SUPPLIED MATERIAL:
Lemma found_lists m : lists_shows m (merge_sort newer (omap read_show (documents active_show m))).
Proof.
  split; [|apply (StronglySorted_merge_sort newer)]. rewrite merge_sort_Permutation. unfold active_shows, documents. by rewrite natural_perm.
Qed.
Lemma found_back m l : let found := merge_sort newer (omap read_show (documents active_show m)) in
  (json_parse (json_print (shows_json found)) ≫= de_shows) = Some l → lists_shows m l.
Proof.
  intros found. destruct (found_lists m) as [H1 H2]. fold found in H1, H2. destruct (shows_back found) as (l' & -> & Hj & Hc).
  { unfold found. rewrite merge_sort_Permutation. apply Forall_forall. intros s Hs. apply list_elem_of_omap in Hs as (d & _ & Hd). by exists d. }
  intros [= <-]. split; [by rewrite Hj|by apply (newer_same found)].
Qed.

Lemma cache_right_time n t t' m : t ≤ t' → cache_right n t m → cache_right n t' m.
Proof.
  intros Ht H l. unfold looked_up. destruct (get_expire n t t' CACHE_SHOWS Ht) as [->| ->]; [|done]. apply H.
Qed.
Lemma cache_right_other n t m key raw ttl : key ≠ CACHE_SHOWS → cache_right n t m → cache_right (r_set_px n t key raw ttl) t m.
Proof. intros Hk H l. unfold looked_up. rewrite get_set_px, decide_False by done. apply H. Qed.
Lemma cache_right_del n t m key : key ≠ CACHE_SHOWS → cache_right n t m → cache_right (r_del n key) t m.
Proof. intros Hk H l. unfold looked_up. rewrite get_del, decide_False by done. apply H. Qed.
Lemma cache_right_none n t m : cache_right (r_del n CACHE_SHOWS) t m.
Proof. intros l. unfold looked_up. by rewrite get_del, decide_True. Qed.

Lemma grid_key_ne city : grid_key city ≠ CACHE_SHOWS.
Proof. unfold grid_key. by destruct (grid_city city). Qed.
Lemma movies_key_ne show_type city : cache_movies_key show_type city ≠ CACHE_SHOWS.
Proof. unfold cache_movies_key. destruct show_type as [st|]; [destruct (negb _)|]; by destruct (city_filter city). Qed.

(** The list, and nothing but the cache changes. *)
Lemma list_shows_right m : hoare (λ c, Cat cache_right c ∧ ct_mongo c = m) (list_shows (D:=D))
  (λ r c, (∃ l, r = inl l ∧ lists_shows m l) ∧ Cat cache_right c ∧ ct_mongo c = m).
Proof.
  intros c [(n & Hq & Hn) <-]. unfold list_shows, cached_shows, cache_shows. rewrite (bind_step _ _ _ _ _ (get_async_step de_shows CACHE_SHOWS c n Hq)).
  destruct (looked_up de_shows CACHE_SHOWS (the_time c) n) as [l|] eqn:Hl; [split; [exists l; auto|]; split; [by exists n|done]|].
  rewrite (and_then_step _ _ c (documents active_show (ct_mongo c)) c) by (apply or_err_step, (mongo_query_step _ c n Hq)).
  rewrite (bind_step _ _ _ _ _ (set_async_step _ _ _ c n Hq (day_ok _ day_shows))). split; [eexists; split; [done|apply found_lists]|].
  split; [|done]. eexists. split; [by apply (quiet_put c n)|]. intros l. unfold looked_up. simpl. rewrite get_set_px by done. rewrite decide_True by done.
  destruct (_ <? _); [|done]. apply found_back.
Qed.

Lemma run_right o : keeps (Cat cache_right) (catalog_run (D:=D) o).
Proof.
  destruct o as [o| |q|show_type city|id|ms]; simpl; try (apply keeps_bind; [|intros; apply keeps_ret]).
  - apply (keeps_admin _ (λ _ _ _, True)); try done.
    + intros n t m _. apply cache_right_none.
    + intros n t m. by apply cache_right_del.
  - intros c Hc. by destruct (list_shows_right (ct_mongo c) c (conj Hc eq_refl)) as (_ & ? & _).
  - apply keeps_bind; [destruct (_ && _); [apply keeps_get_async|apply keeps_ret]|]. intros [l|]; [apply keeps_ret|].
    apply (keeps_grid_body _ q). intros _ n t m raw. apply cache_right_other, grid_key_ne.
  - apply keeps_bind; [apply keeps_get_cached|]. intros [l|]; [apply keeps_ret|]. apply (keeps_movies_body _ show_type city).
    intros n t m raw. apply cache_right_other, movies_key_ne.
  - apply keeps_show_details.
  - apply keeps_tick. intros n t m. apply cache_right_time. lia.
Qed.

(** C13: the list of all shows follows the administration.  Without faults and from an empty
    entry, after any creations, updates and removals of shows and public reads, one after the
    other, and with time passing, the list has, in the JSON that the public gets, the shows of the database that are
    not deleted, each once, those that were created last first. *)
Theorem list_of_shows_follows_database os c n :
  quiet c n → (∀ t, r_get n t CACHE_SHOWS = None) →
  let '(_, c1) := catalog_history os c in
  let '(r, c2) := list_shows c1 in
  ∃ l, r = inl l ∧ map show_json l ≡ₚ map show_json (active_shows (ct_mongo c1)) ∧ StronglySorted newer l ∧ ct_mongo c2 = ct_mongo c1.
Proof.
  intros Hq Hn. assert (Cat cache_right c) as Hc.
  { exists n. split; [done|]. intros l. unfold looked_up. by rewrite Hn. }
  pose proof (keeps_for_each (Cat cache_right) os catalog_run (λ o _, run_right o) c Hc) as H1.
  change (for_each os catalog_run) with (catalog_history (D:=D) os) in H1. destruct (catalog_history os c) as [u c1]. simpl in H1.
  pose proof (list_shows_right (ct_mongo c1) c1 (conj H1 eq_refl)) as H2. destruct (list_shows c1) as [r c2].
  simpl in H2. destruct H2 as ((l & -> & [H2 H3]) & _ & H4). by exists l.
Qed.
End all_shows.

(** ** An instance: shows with an identifier, a title and a time of creation *)

Definition titled (id : option string) (title : string) (created : option Z) : show :=
  Show id MMovie title None [] None None None None None None None [] None None None ComingSoon None None None None None None None
    None None None None None None created None.
Definition plain_opt {A} (f : A → json) (o : option A) : json := match o with Some a => f a | None => JNull end.

#[export] Instance plain_shows : ShowText := {
  read_show d :=
    match assoc "title" d with
    | Some (BString title) =>
        Some (titled (match assoc "_id" d with Some (BObjectId i) => Some i | _ => None end) title
          (match assoc "created_at" d with Some (BDateTime t) => Some t | _ => None end))
    | _ => None
    end;
  show_json s := JArr [plain_opt JStr (sh_id s); JStr (sh_title s); plain_opt JNum (sh_created_at s)];
  de_show j :=
    match j with
    | JArr [id; JStr title; created] =>
        Some (titled (as_str id) title (match created with JNum t => Some t | _ => None end))
    | _ => None
    end;
  natural := map_to_list;
  by_weight := id;
  by_creation := id;
  title_or_tag s d := field_is "title" s d;
  regex_ok _ := true;
  skip_ok n := bool_decide (0 ≤ n < 2 ^ 63)
}.

Lemma titled_back s : de_show (show_json s) = Some (titled (sh_id s) (sh_title s) (sh_created_at s)).
Proof. destruct s as [id ? title]. simpl. by destruct id, sh_created_at. Qed.

#[export] Instance plain_shows_laws : ShowLaws plain_shows mem_json.
Proof.
  split; [done|done|]. intros l _. exists (map (λ s, titled (sh_id s) (sh_title s) (sh_created_at s)) l). split_and!.
  - assert (json_parse (json_print (shows_json l)) = Some (shows_json l)) as -> by apply json_text_roundtrip.
    unfold de_shows, shows_json. cbn [mbind option_bind de_vec]. apply mapM_Some. apply Forall2_fmap_l, Forall2_fmap_r, Forall_Forall2_diag.
    apply Forall_forall. intros s _. apply titled_back.
  - rewrite map_map. by apply map_ext.
  - rewrite map_map. by apply map_ext.
Qed.

(** Three shows, one of them removed, one updated, with reads between. *)
Definition busy_catalogue : list catalog_op :=
  [CoAdmin (AdCreate "s1" "e5" (form "First")); CoList; CoTick 1000; CoAdmin (AdCreate "s2" "e6" (form "Second")); CoGrid (GridQuery None None None);
   CoAdmin (AdDelete "e7" "s0"); CoMovies (Some "Movie") None; CoShow "s1"; CoTick 2000; CoAdmin (AdUpdate "e8" "s1" (form "Better"))].

Lemma list_of_shows_follows_database_witness :
  let '(_, c1) := catalog_history busy_catalogue (administration catalogue) in
  let '(r, c2) := list_shows c1 in
  (∃ l, r = inl l ∧ map show_json l ≡ₚ map show_json (active_shows (ct_mongo c1)) ∧ StronglySorted newer l ∧ ct_mongo c2 = ct_mongo c1) ∧
  match r with inl l => map sh_title l = ["Second"; "Better"] | inr _ => False end.
Proof.
  assert (quiet (administration catalogue) mem_empty) as Hq by (split; reflexivity).
  pose proof (list_of_shows_follows_database (HL := plain_shows_laws) busy_catalogue (administration catalogue) mem_empty Hq (λ t, eq_refl)) as H.
  destruct (catalog_history busy_catalogue (administration catalogue)) as [u c1] eqn:E1. destruct (list_shows c1) as [r c2] eqn:E2.
  split; [exact H|]. assert (r = (list_shows (catalog_history busy_catalogue (administration catalogue)).2).1) as -> by (rewrite E1; simpl; by rewrite E2).
  vm_compute. reflexivity.
Defined.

EXERCISE GOAL: Print exactly the lines above, between the one holding "Proof. destruct s" and the one holding "- assert (json_parse", inclusive, and nothing besides.

TASK OUTPUT:
Proof. destruct s as [id ? title]. simpl. by destruct id, sh_created_at. Qed.

#[export] Instance plain_shows_laws : ShowLaws plain_shows mem_json.
Proof.
  split; [done|done|]. intros l _. exists (map (λ s, titled (sh_id s) (sh_title s) (sh_created_at s)) l). split_and!.
  - assert (json_parse (json_print (shows_json l)) = Some (shows_json l)) as -> by apply json_text_roundtrip.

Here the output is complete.